In a Nutshell: Susan Lenox: Her Fall and Rise (1931)
Directed by: Robert Z. Leonard
Co-stars: Greta Garbo
Synopsis: Garbo is Susan (born Helga), an illegitimate orphan raised in shame by her aunt and her cruel husband, who treats her like a slave. He picks a man for her to marry “so you won’t be without a wedding ring like your mother”. When the man tries to rape her, she runs away in a rainstorm, seeking shelter in a barn owned by architect Rodney (Gable). Rodney lets her stay with him and soon they are in love. When he leaves for a business trip, her uncle finds her and she runs away again, to Lenoxville, where she happens upon a traveling circus. She adopts the new name of Susan Lenox and becomes part of the act and can’t fend off the advances of the circus manager. When Rodney finds her, he is furious that she has become a fallen woman and leaves her. They run into each other again in New York, where she is now the mistress of a politician. Susan becomes determined to get Rodney back and prove to him she can be a one-man woman
Best Gable Quote: “Never mind. We won’t talk about you at all. No sir. You know what we’ll do? We’ll talk about me. You know who I am? No? Well, I’ll tell you. I’m Rodney, Mr. Spencer’s little boy. I’m thirty, white and unmarried. I’m really a very fine fellow–never unkind to animals, never kick babies in the teeth, always courteous when drunk.” (I love this little speech of his)

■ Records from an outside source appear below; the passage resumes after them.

Definition initial_chapters_formatted (initial_chapters : list Chapter) : string :=
  PyStr.join (String "010"%char "")
    (map (fun chapter => timestamp chapter ++ " - " ++ title chapter) initial_chapters).

Definition refine_prompt (initial_chapters : list Chapter) (transcript : list Entry)
  : string :=
  "
        You are an advanced video summarization assistant specializing in refining chapter timestamps for YouTube videos. Your task is to take the preliminary chapter/timestamp list (generated by another AI) along with the complete transcript of the video, and produce a final, optimized set of chapters. Follow these guidelines:
        1. Input:
        - You will receive the initial chapters and timestamps (in MM:SS format) that were generated.
        - You will also receive the full transcript of the video.
        - If the transcript is in a non-English language, first translate it to English before processing.
        2. Analysis and Comparison:
        - Analyze the preliminary chapter list in the context of the transcript.
        - Identify and remove any chapters that are unnecessary, redundant, or overly granular.
        - Merge chapters that cover similar or consecutive topics, ensuring that each chapter reflects a significant topic shift.
        - Ensure that the chapters cover the entire video and are evenly distributed.
        3. Final Chapter Generation:
        - Generate a final set of chapters with timestamps in MM:SS format that represent the major segments of the video.
        - For a 20-minute video, aim for a balanced number of chapters (typically between 5 to 8).
        - Ensure no chapter timestamp extends beyond the total video duration.
        - Provide concise and descriptive titles for each chapter that clearly summarize the segment's content.
        4. Output:
        - Present the final chapter list in sequential order with each chapter's timestamp and title.
        - The final list should be clear, balanced, and easy for viewers to navigate.

        Using these guidelines, generate the final, optimized set of chapters and timestamps that best represent the video content.        
        INITIAL CHAPTERS:
        " ++ initial_chapters_formatted initial_chapters ++ "
        
        TRANSCRIPT WITH TIMESTAMPS:
        "
  ++ transcript_with_timestamps transcript ++ "
        
        OUTPUT FORMAT (ONLY):
        00:00 - Introduction
        MM:SS - Chapter Title
        MM:SS - Chapter Title
        ...
        ".

(** The parsing loop of [generate_chapters_with_gemini] (lines 164 to 169),
    with [chapters] the list built so far. *)
Fixpoint draft_loop (chapters_text : list string) (chapters : list Chapter)
  : result (list Chapter) :=
  match chapters_text with
  | [] => Ok chapters
  | chapter :: rest =>
      looks_like_chapter <-
        (if PyStr.contains " - " chapter then
           head <- PyStr.getitem (PyStr.split " - " chapter) 0 ;;
           Ok (PyStr.contains ":" head)
         else Ok false) ;;
      if looks_like_chapter : bool then
        let parts := PyStr.split_max " - " 1 chapter in
        part0 <- PyStr.getitem parts 0 ;;
        let timestamp := PyStr.strip part0 in
        part1 <- PyStr.getitem parts 1 ;;
        let title := PyStr.strip part1 in
        draft_loop rest (chapters ++ [mkChapter timestamp title])
      else draft_loop rest chapters
  end.

(** Lines 161 to 171: from the model's text to the draft chapters. *)
Definition parse_draft (response_text : string) : result (list Chapter) :=
  let chapters_text := PyStr.split (String "010"%char "") (PyStr.strip response_text) in
  draft_loop chapters_text [].

(** [generate_chapters_with_gemini]. *)
Definition generate_chapters_with_gemini (w : World) (transcript : list Entry)
  : result (list Chapter) :=
  try_except
    (response_text <- generate_content w draft_config (draft_prompt transcript) ;;
     parse_draft response_text)
    (fun e =>
       Raise (HTTPException 500
                ("Error generating chapters with AI: "
                 ++ exn_str (http_exception_str w) e))).

(** The parsing loop of [refine_chapters_with_gemini] (lines 248 to 253). *)
Fixpoint refine_loop (refined_chapters_text : list string)
    (refined_chapters : list Chapter) : result (list Chapter) :=
  match refined_chapters_text with
  | [] => Ok refined_chapters
  | chapter :: rest =>
      looks_like_chapter <-
        (if PyStr.contains " - " chapter then
           head <- PyStr.getitem (PyStr.split " - " chapter) 0 ;;
           Ok (PyStr.contains ":" head)
         else Ok false) ;;
      if looks_like_chapter : bool then
        let parts := PyStr.split_max " - " 1 chapter in
        part0 <- PyStr.getitem parts 0 ;;
        let timestamp := PyStr.strip part0 in
        part1 <- PyStr.getitem parts 1 ;;
        let title := PyStr.strip part1 in
        refine_loop rest (refined_chapters ++ [mkChapter timestamp title])
      else refine_loop rest refined_chapters
  end.

(** Lines 245 to 255: from the model's text to the refined chapters. *)
Definition parse_refined (response_text : string) : result (list Chapter) :=
  let refined_chapters_text :=
    PyStr.split (String "010"%char "") (PyStr.strip response_text) in
  refine_loop refined_chapters_text [].

(** [refine_chapters_with_gemini]. *)
Definition refine_chapters_with_gemini (w : World) (initial_chapters : list Chapter)
    (transcript : list Entry) : result (list Chapter) :=
  try_except
    (response_text <-
       generate_content w refine_config (refine_prompt initial_chapters transcript) ;;
     parse_refined response_text)
    (fun e =>
       Raise (HTTPException 500
                ("Error refining chapters with AI: "
                 ++ exn_str (http_exception_str w) e))).

(** *** The request handler *)

(** The dict the handler returns on success. *)
Record ChapterResponse : Type := mkChapterResponse {
  success : bool;
  video_id : string;
  detected_language : string;
  transcript : list Entry;
  full_text : string;
  initial_chapters : list Chapter;
  chapters : list Chapter
}.

(** [generate_chapters], the handler of [POST /generate_chapters]. *)
Definition generate_chapters (w : World) (request : VideoRequest)
  : result ChapterResponse :=
  match
    ('(transcript, detected_language) <-
       fetch_transcript w (url request) (language request) ;;
     let full_text := PyStr.join " " (map text transcript) in
     try_except
       (initial_chapters <- generate_chapters_with_gemini w transcript ;;
        refined_chapters <- refine_chapters_with_gemini w initial_chapters transcript ;;
        video_id <- extract_video_id (url request) ;;
        Ok (mkChapterResponse true video_id detected_language transcript full_text
              initial_chapters refined_chapters))
       (fun ai_error =>
          Raise (HTTPException 500
                   ("Error processing with AI: "
                    ++ exn_str (http_exception_str w) ai_error))))
  with
  | Ok response => Ok response
  | Raise e =>
      if is_ValueError e then
        Raise (HTTPException 400 (exn_str (http_exception_str w) e))
      else
        Raise (HTTPException 500
                 ("An unexpected error occurred: "
                  ++ exn_str (http_exception_str w) e))
  end.

(** *** What the client receives *)

(** The body of an HTTP answer: the JSON of the handler's dict, the JSON
    object with the single key [detail], or plain text. *)
Inductive Body : Type :=
| ChaptersBody (response : ChapterResponse)
| DetailBody (detail : string)
| TextBody (content : string).

Record HttpResponse : Type := mkHttpResponse {
  status : Z;
  body : Body
}.

(** [x] is neither an infinity nor NaN. *)
Definition is_finite (x : pyfloat) : bool :=
  match x with
  | Finite _ => true
  | _ => false
  end.

(** The dict can be rendered as JSON: the renderer refuses infinities and
    NaN, and the only floats of the dict are the starts and durations of
    the transcript. *)
Definition json_compliant (response : ChapterResponse) : bool :=
  forallb (fun entry => is_finite (start entry) && is_finite (duration entry))
    (transcript response).

(** The framework around the handler: a returned dict is sent with status
    200 when it can be rendered as JSON, an [HTTPException] with its own
    status and its detail, and anything else (an exception of another
    class, a dict the renderer refuses) as a plain 500. *)
Definition respond (outcome : result ChapterResponse) : HttpResponse :=
  match outcome with
  | Ok response =>
      if json_compliant response
      then mkHttpResponse 200 (ChaptersBody response)
      else mkHttpResponse 500 (TextBody "Internal Server Error")
  | Raise (HTTPException status_code detail) =>
      mkHttpResponse status_code (DetailBody detail)
  | Raise _ => mkHttpResponse 500 (TextBody "Internal Server Error")
  end.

Fun Fact: Garbo requested that Gable be her costar for the film because he was an up and coming star and wouldn’t overshadow her. She later became dissatisfied with the script and with him and did not show up to the set for several days. L.B. Mayer convinced her to come back after numerous script revisions. Gable found her behavior extremely unprofessional and did not like her aloof attitude. After that their relationship was frosty through the rest of filming.
My Verdict: I remember years ago, before I saw the film, I was skeptical of it because I just couldn’t imagine Clark Gable paired with Greta Garbo; it seemed like such a desperate mismatch. I was very wrong. They actually do have some pretty good chemistry in this film. And I would say that this film is where Clark really starts to look, pardon me, HUNKY. It’s a very sweet little love story and of course, being a pre-code, has to have those scandalous sexual elements. I suppose it hasn’t aged well, as Greta’s character being illegitimate and later sleeping with several men isn’t exactly a scandal nowadays. This one’s worth it to see Clark with the Great Garbo.
In a Nutshell: Possessed (1931)
Directed by: Clarence Brown
Co-stars: Joan Crawford
Synopsis: Crawford is Marion Martin, a disillusioned small town factory worker looking for something better. After a chance meeting with Wallace Stewart (Skeets Gallagher), a drunk Park Avenue man on a train, she heads to New York to fulfill her dreams. He advises her to meet a rich man or she’ll never get along in the city. She takes his advice to heart and when two of Stewart’s friends show up, she squeezes her way into meeting them. Gable appears about fifteen minutes in the film as Mark Whitney, a distinguished attorney. He takes a shining to her almost immediately, despite the fact that she admits to him that she is only after his money. A few years pass and she is Mark’s “kept” lover, taking on all the responsibilities of a wife but without a ring. She has smoothed her rough edges and is now sophisticated and elegant. But Mark is hesitant to marry her because he already went through a nasty divorce some years prior and doesn’t want another scandal while he is trying to enter politics. She becomes ashamed to be his mistress and when she realizes that she is standing in his way of becoming governor, she unselfishly leaves him, letting him believe that she isn’t in love with him anymore.
Best Gable Quote: “Losing a sweetheart is a private misfortune. Losing a wife is a public scandal.”
Fun Fact: Gable and Crawford were in the midst of an affair during the production of the film, despite Gable’s recent marriage to Ria and Crawford’s to Douglas Fairbanks, Jr. Crawford said, “In the picture we were madly in love. When the scenes ended, the emotion didn’t.” Both would arrive early to the set and stay long after shooting had completed for the day.
My Verdict: Joan Crawford has her detractors, that is certain, but in this film there’s no denying the heat between her and Clark. This role is no stretch for her, always playing the shopgirl who makes good. But this one is actually a good little film—dramatic, sexy and with a good script. Joan’s gowns are whistle-inducing and Clark is mind-numbingly suave and handsome. My personal favorite of Clark and Joan’s pairings.